» What you are asked to do
Check every line of the entries below for "Prop", and copy the lines that have it.

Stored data
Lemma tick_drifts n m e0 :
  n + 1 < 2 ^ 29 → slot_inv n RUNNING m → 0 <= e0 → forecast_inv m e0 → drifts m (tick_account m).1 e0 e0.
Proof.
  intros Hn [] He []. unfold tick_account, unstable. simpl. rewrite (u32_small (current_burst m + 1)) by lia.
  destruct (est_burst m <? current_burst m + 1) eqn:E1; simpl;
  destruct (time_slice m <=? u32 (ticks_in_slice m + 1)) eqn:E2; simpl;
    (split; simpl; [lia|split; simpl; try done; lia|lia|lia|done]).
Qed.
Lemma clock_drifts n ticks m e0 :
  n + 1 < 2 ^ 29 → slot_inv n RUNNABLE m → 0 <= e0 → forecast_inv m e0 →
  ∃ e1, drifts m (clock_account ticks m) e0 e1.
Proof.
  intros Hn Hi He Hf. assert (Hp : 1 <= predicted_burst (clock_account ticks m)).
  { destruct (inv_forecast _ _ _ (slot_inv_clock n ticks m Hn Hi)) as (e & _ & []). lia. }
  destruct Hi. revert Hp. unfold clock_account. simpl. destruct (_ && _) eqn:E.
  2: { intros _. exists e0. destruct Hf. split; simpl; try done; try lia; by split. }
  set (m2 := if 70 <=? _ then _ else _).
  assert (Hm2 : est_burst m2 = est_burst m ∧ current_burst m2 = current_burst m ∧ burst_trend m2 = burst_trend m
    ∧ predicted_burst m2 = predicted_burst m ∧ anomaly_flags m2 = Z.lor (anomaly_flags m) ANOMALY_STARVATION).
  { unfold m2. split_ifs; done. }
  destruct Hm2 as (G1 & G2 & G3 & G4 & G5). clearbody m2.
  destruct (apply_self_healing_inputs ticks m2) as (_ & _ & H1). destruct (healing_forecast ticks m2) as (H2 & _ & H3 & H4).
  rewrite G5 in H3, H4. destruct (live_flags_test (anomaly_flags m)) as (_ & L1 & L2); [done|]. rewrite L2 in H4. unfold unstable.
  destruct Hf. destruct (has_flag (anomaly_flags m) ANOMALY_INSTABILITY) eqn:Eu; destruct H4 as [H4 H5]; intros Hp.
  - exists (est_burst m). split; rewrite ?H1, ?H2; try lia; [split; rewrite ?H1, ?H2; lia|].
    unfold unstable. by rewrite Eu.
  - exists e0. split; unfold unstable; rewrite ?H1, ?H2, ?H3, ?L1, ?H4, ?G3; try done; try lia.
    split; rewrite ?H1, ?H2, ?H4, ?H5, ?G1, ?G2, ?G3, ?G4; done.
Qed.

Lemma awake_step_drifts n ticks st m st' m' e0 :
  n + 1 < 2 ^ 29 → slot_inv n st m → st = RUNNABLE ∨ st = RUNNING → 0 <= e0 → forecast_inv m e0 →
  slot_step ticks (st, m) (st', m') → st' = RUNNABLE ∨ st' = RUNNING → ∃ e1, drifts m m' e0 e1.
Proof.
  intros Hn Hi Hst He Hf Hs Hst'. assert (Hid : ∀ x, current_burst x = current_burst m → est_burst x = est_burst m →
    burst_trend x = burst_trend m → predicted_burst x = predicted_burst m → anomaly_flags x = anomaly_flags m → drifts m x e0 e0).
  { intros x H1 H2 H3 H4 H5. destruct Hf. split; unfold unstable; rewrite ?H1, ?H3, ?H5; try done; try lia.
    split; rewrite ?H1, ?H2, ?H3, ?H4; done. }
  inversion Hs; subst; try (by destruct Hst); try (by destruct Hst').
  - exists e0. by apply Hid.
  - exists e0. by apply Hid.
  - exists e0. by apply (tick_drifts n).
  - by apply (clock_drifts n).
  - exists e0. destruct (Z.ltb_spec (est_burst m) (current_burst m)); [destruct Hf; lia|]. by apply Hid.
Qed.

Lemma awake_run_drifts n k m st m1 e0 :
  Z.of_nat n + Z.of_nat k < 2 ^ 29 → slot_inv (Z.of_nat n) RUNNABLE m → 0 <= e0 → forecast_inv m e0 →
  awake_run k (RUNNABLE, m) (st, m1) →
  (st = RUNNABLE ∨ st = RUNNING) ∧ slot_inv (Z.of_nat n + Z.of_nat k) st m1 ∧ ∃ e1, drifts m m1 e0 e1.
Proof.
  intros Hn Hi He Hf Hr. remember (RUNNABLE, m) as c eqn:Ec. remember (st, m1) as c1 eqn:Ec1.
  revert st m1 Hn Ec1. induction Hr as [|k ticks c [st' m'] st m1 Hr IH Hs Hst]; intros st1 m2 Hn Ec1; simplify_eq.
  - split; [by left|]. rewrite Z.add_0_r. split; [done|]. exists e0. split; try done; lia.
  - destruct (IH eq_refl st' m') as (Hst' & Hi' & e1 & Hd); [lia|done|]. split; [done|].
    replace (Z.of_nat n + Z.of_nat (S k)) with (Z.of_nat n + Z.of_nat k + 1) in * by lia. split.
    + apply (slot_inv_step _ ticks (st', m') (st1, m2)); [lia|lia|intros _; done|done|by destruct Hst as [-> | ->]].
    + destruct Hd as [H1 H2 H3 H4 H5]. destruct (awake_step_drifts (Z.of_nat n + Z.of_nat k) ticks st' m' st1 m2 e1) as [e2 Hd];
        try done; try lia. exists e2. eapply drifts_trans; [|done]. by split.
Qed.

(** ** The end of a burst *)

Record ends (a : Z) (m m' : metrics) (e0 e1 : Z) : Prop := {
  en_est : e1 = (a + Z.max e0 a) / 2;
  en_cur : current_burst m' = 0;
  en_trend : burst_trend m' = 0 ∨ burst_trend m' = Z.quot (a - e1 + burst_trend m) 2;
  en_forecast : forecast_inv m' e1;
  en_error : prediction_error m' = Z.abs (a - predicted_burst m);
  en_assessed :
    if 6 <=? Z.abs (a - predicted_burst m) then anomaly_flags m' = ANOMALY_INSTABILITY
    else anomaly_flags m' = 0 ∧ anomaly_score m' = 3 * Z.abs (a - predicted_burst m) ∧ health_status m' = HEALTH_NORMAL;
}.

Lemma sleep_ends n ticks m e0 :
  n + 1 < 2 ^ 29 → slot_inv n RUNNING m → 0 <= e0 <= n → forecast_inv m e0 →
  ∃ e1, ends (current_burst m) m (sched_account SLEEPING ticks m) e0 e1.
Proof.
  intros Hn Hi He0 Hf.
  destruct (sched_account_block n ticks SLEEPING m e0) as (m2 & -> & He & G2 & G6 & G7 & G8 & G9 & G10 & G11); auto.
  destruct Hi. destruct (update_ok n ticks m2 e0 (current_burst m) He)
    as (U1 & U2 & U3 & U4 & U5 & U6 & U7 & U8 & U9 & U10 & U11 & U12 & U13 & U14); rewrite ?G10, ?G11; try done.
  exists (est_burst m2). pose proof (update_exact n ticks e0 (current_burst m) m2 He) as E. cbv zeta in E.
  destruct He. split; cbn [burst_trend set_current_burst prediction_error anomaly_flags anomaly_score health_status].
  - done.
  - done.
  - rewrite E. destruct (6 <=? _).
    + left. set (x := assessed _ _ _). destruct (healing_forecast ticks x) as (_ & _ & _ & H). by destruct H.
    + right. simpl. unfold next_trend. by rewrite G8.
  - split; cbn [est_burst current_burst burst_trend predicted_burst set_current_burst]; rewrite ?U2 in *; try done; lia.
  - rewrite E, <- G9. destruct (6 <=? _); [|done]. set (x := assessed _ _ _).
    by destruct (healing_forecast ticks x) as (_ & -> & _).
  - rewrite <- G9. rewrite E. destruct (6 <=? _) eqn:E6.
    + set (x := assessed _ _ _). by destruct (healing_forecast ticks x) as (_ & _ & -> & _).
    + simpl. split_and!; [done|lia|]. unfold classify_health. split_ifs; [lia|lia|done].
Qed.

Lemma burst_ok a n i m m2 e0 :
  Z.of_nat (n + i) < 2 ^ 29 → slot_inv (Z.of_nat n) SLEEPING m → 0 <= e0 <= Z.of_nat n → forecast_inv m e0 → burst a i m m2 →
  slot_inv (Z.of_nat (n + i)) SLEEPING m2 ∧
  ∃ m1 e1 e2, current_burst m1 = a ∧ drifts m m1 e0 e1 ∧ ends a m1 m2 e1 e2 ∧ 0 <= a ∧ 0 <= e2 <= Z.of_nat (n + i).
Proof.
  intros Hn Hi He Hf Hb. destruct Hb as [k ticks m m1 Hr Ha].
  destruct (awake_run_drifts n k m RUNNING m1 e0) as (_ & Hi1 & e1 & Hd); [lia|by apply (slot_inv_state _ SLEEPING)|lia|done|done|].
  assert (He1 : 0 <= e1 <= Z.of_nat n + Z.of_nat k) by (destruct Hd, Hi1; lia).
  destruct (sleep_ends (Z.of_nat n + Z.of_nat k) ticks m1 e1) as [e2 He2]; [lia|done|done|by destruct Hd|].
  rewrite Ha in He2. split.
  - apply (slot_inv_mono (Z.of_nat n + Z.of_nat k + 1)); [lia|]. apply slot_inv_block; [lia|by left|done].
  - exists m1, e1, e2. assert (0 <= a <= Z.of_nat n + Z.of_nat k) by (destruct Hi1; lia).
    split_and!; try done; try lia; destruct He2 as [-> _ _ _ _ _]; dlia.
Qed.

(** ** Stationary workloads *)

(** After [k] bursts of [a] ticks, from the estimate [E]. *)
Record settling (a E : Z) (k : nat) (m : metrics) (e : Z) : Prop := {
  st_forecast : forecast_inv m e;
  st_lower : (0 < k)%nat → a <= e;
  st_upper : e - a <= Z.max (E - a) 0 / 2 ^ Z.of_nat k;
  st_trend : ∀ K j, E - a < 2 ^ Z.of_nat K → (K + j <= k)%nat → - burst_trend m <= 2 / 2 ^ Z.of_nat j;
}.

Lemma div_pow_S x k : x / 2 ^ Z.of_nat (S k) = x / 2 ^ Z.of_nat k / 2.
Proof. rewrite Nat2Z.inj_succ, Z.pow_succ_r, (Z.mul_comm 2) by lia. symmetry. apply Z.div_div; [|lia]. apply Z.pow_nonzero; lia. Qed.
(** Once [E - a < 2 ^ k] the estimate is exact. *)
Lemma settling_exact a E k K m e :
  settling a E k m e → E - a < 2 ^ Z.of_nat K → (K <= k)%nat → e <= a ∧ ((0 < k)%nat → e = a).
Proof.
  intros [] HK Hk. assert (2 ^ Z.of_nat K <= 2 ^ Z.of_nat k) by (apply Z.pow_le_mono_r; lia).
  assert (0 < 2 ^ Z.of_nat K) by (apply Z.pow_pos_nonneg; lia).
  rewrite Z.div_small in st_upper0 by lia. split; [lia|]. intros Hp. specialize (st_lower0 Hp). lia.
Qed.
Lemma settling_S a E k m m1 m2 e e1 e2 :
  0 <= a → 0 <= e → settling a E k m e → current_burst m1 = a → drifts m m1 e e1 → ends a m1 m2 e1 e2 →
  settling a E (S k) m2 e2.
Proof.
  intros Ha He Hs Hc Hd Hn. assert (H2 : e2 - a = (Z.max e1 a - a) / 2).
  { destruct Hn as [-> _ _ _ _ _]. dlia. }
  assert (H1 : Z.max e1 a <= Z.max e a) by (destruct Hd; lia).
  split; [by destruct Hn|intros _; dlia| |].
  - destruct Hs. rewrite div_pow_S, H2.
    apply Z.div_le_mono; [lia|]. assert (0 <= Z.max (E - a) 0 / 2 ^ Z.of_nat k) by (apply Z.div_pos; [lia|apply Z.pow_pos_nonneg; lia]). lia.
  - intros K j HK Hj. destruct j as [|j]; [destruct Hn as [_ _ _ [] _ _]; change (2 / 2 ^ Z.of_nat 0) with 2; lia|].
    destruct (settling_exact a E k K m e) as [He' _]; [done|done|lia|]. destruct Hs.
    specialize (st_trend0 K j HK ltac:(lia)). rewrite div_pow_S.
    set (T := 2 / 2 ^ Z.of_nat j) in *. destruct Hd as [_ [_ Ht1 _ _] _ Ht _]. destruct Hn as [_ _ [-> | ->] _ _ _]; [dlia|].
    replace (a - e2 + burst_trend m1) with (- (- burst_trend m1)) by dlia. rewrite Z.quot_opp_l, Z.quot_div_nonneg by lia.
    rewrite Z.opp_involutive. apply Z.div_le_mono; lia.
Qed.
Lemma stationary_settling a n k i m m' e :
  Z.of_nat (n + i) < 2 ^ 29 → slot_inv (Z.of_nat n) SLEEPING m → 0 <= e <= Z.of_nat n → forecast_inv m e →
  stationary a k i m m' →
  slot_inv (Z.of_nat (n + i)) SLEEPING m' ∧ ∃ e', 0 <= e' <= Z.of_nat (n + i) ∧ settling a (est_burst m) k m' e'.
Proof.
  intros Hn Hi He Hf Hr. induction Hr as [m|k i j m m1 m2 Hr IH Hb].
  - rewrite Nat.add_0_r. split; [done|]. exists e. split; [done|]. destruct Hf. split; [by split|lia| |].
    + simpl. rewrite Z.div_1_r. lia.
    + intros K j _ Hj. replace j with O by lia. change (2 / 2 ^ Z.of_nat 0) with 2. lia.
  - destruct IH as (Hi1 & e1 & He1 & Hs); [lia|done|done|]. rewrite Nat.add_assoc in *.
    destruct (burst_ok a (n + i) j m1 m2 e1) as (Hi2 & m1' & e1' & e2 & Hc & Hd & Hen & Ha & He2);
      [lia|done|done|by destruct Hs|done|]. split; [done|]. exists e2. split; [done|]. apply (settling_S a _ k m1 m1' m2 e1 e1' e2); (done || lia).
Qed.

» Worked solution
Record ends (a : Z) (m m' : metrics) (e0 e1 : Z) : Prop := {
Record settling (a E : Z) (k : nat) (m : metrics) (e : Z) : Prop := {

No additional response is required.